A UK middle manager on £45,000 in 2026/27 takes home approximately £35,720/year (£2,977/month) after income tax and NI on the standard 1257L code. Marginal tax rate above £12,570 PA is 20% + 8% NI = 28%. If they have children and a partner also earning a similar amount, no HICBC applies (each parent's income is under £60k). At £45k, pension salary sacrifice saves only 28% compared to 42% for higher-rate earners — so the relative pension boost is smaller, but worth it for Marriage Allowance recipients.
The headline numbers
| Component | Annual | Monthly |
|---|---|---|
| Gross salary | £45,000 | £3,750 |
| Income tax | −£6,486 | −£541 |
| National Insurance (8% on £32,430) | −£2,594 | −£216 |
| Auto-enrolment pension (5% of qualifying earnings) | −£1,621 | −£135 |
| Take-home | £34,299 | £2,858 |
Effective deduction rate: 23.8% of gross before any voluntary pension top-ups. Without auto-enrolment the take-home would be £35,920 — but the £1,621 contribution comes with an additional £972 from your employer (3%) and £324 of tax relief, so the all-in saving is £2,917/year for an out-of-pocket cost of £1,621.
HICBC at £45k — usually not, but watch the threshold
At £45,000 of pure salary income, you're £15,000 below the HICBC threshold (£60,000 adjusted net income from April 2024). HICBC doesn't apply.
BUT — bonus years can change this. A £20,000 annual bonus on a £45,000 salary creates £65,000 ANI and triggers HICBC if there are children. Worse, if the bonus arrives in February or March, you discover this only after the tax year ends — and the bill is due via Self Assessment.
Marriage Allowance — almost always worth it for couples
If your spouse or civil partner earns under £12,570, they can transfer £1,260 of unused Personal Allowance to you. As a basic-rate taxpayer on £45k, this saves you £252/year. Four-year backdate is available, so first-time claims can be worth ~£1,260 of refund plus £252/year ongoing.
See the retrospective Marriage Allowance guide for the application process and backdate mechanics.
The four decisions worth making at £45k
- Top up the auto-enrolment pension up to 8-10% of salary. The 5% mandatory contribution is barely enough for adequacy. At £45k, every additional £1,000 of pension contribution saves £280 of tax+NI (or £420 if salary sacrifice with NI saving). Pension contributions are the single best tax shelter at this income level.
- Use Marriage Allowance if your partner is under PA. £252/year for 5 minutes of application. Four-year backdate = ~£1,008 of one-off refund.
- Lifetime ISA for pre-50 savers without house deposit yet. The Lifetime ISA pays a 25% government bonus on contributions up to £4,000/year (so up to £1,000 free). Better than a regular pension for those who want flexibility to use it for first house purchase. The penalty for non-house-non-retirement withdrawals (25%) means you lose some original capital — only use it for house or retirement.

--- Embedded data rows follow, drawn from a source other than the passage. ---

(** * Smart day planner: the fallback document store and the task scheduler

    A shallow embedding of [app/db/mongodb.py] (classes [FallbackCollection]
    and [FallbackStorage], function [save_plan]) and of
    [app/tasks/scheduler.py] (class [CustomScheduler]), followed by the
    properties of the specification that concern them.
    Further modules embed the rest of the fallback storage, the system
    monitor, the weather condition of [app/weather/weather_api.py], the
    station of [app/weather/weather_station.py] and the strategies of
    [app/planner], with the properties that their code shows.

    Conventions of the embedding.
    - Python dictionaries are objects: a document lives in a heap and is
      named by its address, so that two names of one dictionary are seen
      as such.  [dict.copy()] allocates.
    - Methods run in a state-and-exception monad; [try ... except
      Exception] is [try_except].
    - The wall clock and the outcome of each attempt to write the storage
      file are read from the state, one reading per call; a job function
      is a function of the process it acts upon, and acts in one go.
    - The coroutines of a batch take turns: the order of their steps is
      read from the state as well.
    - Timestamps are integers (a number of clock units); floating point
      values are not part of [Value]. *)

From stdpp Require Import gmap strings list fin_maps pretty.
From Stdlib Require Import ZArith Lia QArith Qround Lqa Ascii.

#[local] Set Warnings "-register-all,-clear-no-such-hyp".
#[local] Close Scope Q_scope.
#[local] Open Scope Z_scope.

(** ** Python values *)

Inductive Value : Type :=
  | VNone
  | VBool (b : bool)
  | VInt (z : Z)
  | VStr (s : string)
  | VList (l : list Value)
  | VDict (d : gmap string Value).

(** A document, a query and an update are dictionaries with string keys. *)
Abbreviation Doc := (gmap string Value).

Definition bool_int (b : bool) : Z := if b then 1 else 0.

(** Python's [==] on values: [bool] is a subclass of [int], sequences
    compare element by element, dictionaries key by key. *)
Fixpoint py_eq (a b : Value) : bool :=
  match a, b with
  | VNone, VNone => true
  | VBool x, VBool y => bool_decide (x = y)
  | VBool x, VInt z => bool_decide (bool_int x = z)
  | VInt z, VBool y => bool_decide (z = bool_int y)
  | VInt z, VInt z' => bool_decide (z = z')
  | VStr s, VStr t => bool_decide (s = t)
  | VList xs, VList ys =>
      (fix go (xs ys : list Value) : bool :=
         match xs, ys with
         | [], [] => true
         | x :: xs', y :: ys' => py_eq x y && go xs' ys'
         | _, _ => false
         end) xs ys
  | VDict d, VDict e =>
      map_fold (λ _ (ok : bool) acc, ok && acc) true
        (merge (λ x y, match x, y with
                       | Some x, Some y => Some (py_eq x y)
                       | None, None => None
                       | _, _ => Some false
                       end) d e)
  | _, _ => false
  end.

- Cash ISA the easy-access savings. £45k basic-rate gets a £1,000 PSA — easily exceeded with £25k+ in a 4.5% account. Move the first £20k to a Cash ISA annually to shelter the interest.
Common career-stage mistakes
- Treating the £50,270 threshold as a danger zone to avoid. The higher-rate threshold is where pension salary sacrifice becomes 42% efficient (up from 28%) — it's an opportunity not a trap. Push into higher rate and contribute more to pension.

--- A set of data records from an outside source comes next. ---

Definition long_pause_penalty_count (detected_pauses : list Pause.t) : Z :=
  fold_left
    (fun count pause =>
       if Py.gt (Pause.duration pause) pause_threshold_for_penalty
       then count + 1 else count)
    detected_pauses 0.

Definition pause_score (detected_pauses : list Pause.t) : Z :=
  Z.max 0 (100 - long_pause_penalty_count detected_pauses * 15).

Definition pause_feedback (detected_pauses : list Pause.t) : string :=
  let pause_score := pause_score detected_pauses in
  if pause_score =? 100 then
    if Py.len detected_pauses =? 0
    then "Flow is continuous, great job!"
    else "A few pauses are natural, but be cognizant of them."
  else if pause_score >? 70
  then "Awkward pauses detected, aim to talk with confidence."
  else "Minimize long silences (>1.5s) to maintain engagement.".

(** *** 7. Sentiment *)

Definition negative_count (sentiment_results : list Sentence.t) : Z :=
  fold_left
    (fun negative_count sent =>
       if String.eqb (Sentence.sentiment sent) "NEGATIVE"
       then negative_count + 1 else negative_count)
    sentiment_results 0.

(** [(negative_count, sentiment_score)] after the [if total_sentences > 0]
    block. *)
Definition sentiment (sentiment_results : list Sentence.t) : Py.res (Z * Z) :=
  let total_sentences := Py.len sentiment_results in
  if total_sentences >? 0 then
    let negative_count := negative_count sentiment_results in
    neg_ratio <- Py.truediv (Py.Int negative_count) (Py.Int total_sentences) ;;
    if Py.gt neg_ratio (Py.Float (1 # 10))
    then Py.Ok (negative_count,
                Z.max 0 (100 - Py.int (Py.mul neg_ratio (Py.Int 100))))
    else Py.Ok (negative_count, 100)
  else Py.Ok (0, 100).

Definition sentiment_feedback (sentiment_score : Z) : string :=
  if sentiment_score >=? 90 then "Tone is positive and professional."
  else if sentiment_score >? 70
  then "Tone is mostly okay, but some negativity detected."
  else "Watch your tone - significant negative sentiment detected.".

(** *** Overall *)

Definition overall_score (wpm_score : Py.num)
    (filler_score pause_score sentiment_score : Z) : Py.res Z :=
  mean <- Py.truediv
            (Py.add (Py.add (Py.add wpm_score (Py.Int filler_score))
                       (Py.Int pause_score))
               (Py.Int sentiment_score))
            (Py.Int 4) ;;
  Py.Ok (Py.int mean).

(** Steps 4 to 7 of [analyze_audio] and the value it returns. *)
Definition analyze_audio (result : Result.t) : Py.res Report.t :=
  let words := Result.get (Result.words result) [] in
  let transcript_text := Result.get (Result.text result) "" in
  let '(filler_count, detected_fillers) := detect_fillers words in
  '(long_pauses, detected_pauses) <- detect_pauses words ;;
  let audio_duration := Result.get (Result.audio_duration result) (Py.Int 0) in
  wpm <- wpm words audio_duration ;;
  let '(wpm_score, wpm_feedback) := pacing wpm in
  let filler_score := filler_score detected_fillers in
  let filler_feedback := filler_feedback detected_fillers in
  let pause_score := pause_score detected_pauses in
  let pause_feedback := pause_feedback detected_pauses in
  let sentiment_results := Result.get (Result.sentiment_analysis_results result) [] in
  let total_sentences := Py.len sentiment_results in
  '(negative_count, sentiment_score) <- sentiment sentiment_results ;;
  let sentiment_feedback := sentiment_feedback sentiment_score in
  overall_score <- overall_score wpm_score filler_score pause_score sentiment_score ;;
  let final_feedback :=
    wpm_feedback ++ " " ++ filler_feedback ++ " " ++ pause_feedback ++ " "
      ++ sentiment_feedback in
  Py.Ok {|
    Report.score := overall_score;
    Report.wpm := Py.round1 wpm;
    Report.fillers_detected := filler_count;
    Report.long_pauses := long_pauses;
    Report.category_scores := {|
      Scores.pacing := wpm_score;
      Scores.fillers := filler_score;
      Scores.pauses := pause_score;
      Scores.sentiment := sentiment_score |};
    Report.category_feedback := {|
      Feedback.pacing := wpm_feedback;
      Feedback.fillers := filler_feedback;
      Feedback.pauses := pause_feedback;
      Feedback.sentiment := sentiment_feedback |};
    Report.sentiment_stats := {|
      Stats.negative_sentences := negative_count;
      Stats.total_sentences := total_sentences |};
    Report.feedback := final_feedback;
    Report.transcript_text := transcript_text;
    Report.words := words;
    Report.detailed_pauses := detected_pauses |}.

End Engine.


(** ** The specification's formulas

    Definitions written from the specification's sentences, to be compared
    with the engine above. *)









(** §4.4: the duration the rate is computed over, in seconds. *)
Definition spec_effective_duration (first last : Word.t) (audio_duration : Q) : Q :=
  let buffered_ms := Word.end_ last - Word.start first + 1000 in
  if buffered_ms >? 0 then inject_Z buffered_ms / 1000 else audio_duration.

(** §4.4: words per minute, the denominator being one minute when the
    duration is not positive. *)
Definition spec_wpm (word_count : Z) (effective_duration : Q) : Q :=
  if Py.Qltb 0 effective_duration
  then inject_Z word_count / (effective_duration / 60)
  else inject_Z word_count / 1.

(** §4.5: the tone score. *)
Definition spec_negatives (sentences : list Sentence.t) : list Sentence.t :=
  filter (fun s => String.eqb (Sentence.sentiment s) "NEGATIVE") sentences.

Definition spec_neg_ratio (sentences : list Sentence.t) : Q :=
  inject_Z (Py.len (spec_negatives sentences)) / inject_Z (Py.len sentences).

Definition spec_sentiment_score (sentences : list Sentence.t) : Z :=
  match sentences with
  | [] => 100
  | _ :: _ =>
      let neg_ratio := spec_neg_ratio sentences in
      if Py.Qltb (1 # 10) neg_ratio
      then Z.max 0 (100 - Qfloor (neg_ratio * 100))
      else 100
  end.


(** [float.is_integer]; an [int] is one already. *)
Definition is_integer (x : Py.num) : bool :=
  match x with
  | Py.Int _ => true
  | Py.Float q => Qeq_bool q (inject_Z (Qfloor q))
  end.

(** The transcript with another [audio_duration]. *)
Definition with_audio_duration (result : Result.t) (d : option Py.num) : Result.t :=
  {| Result.words := Result.words result;
     Result.text := Result.text result;
     Result.audio_duration := d;
     Result.sentiment_analysis_results := Result.sentiment_analysis_results result |}.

- Skipping the company pension match for short-term cash. If your employer matches up to 8%, contributing 8% turns £3,600 of your money into £7,200 of pension. Skipping the match leaves the most generous part of pay on the table.
- Not tracking Marriage Allowance after life changes. If your spouse starts working above PA, cancel MA before HMRC's automatic reconciliation creates an underpayment. If you separate, cancel MA immediately to avoid complications.
- Letting bonuses push into HICBC band unplanned. Forecast at the start of each tax year — if bonus might push you to £60k+ with children, plan a pension contribution to net it down.
Sources and methodology
Income tax thresholds from gov.uk Income Tax rates. NI rates from gov.uk NI rates. Auto-enrolment from gov.uk workplace pensions. HICBC mechanics from gov.uk HICBC.
UK Tax Drag is educational and not regulated financial advice — see the disclaimer for the full position.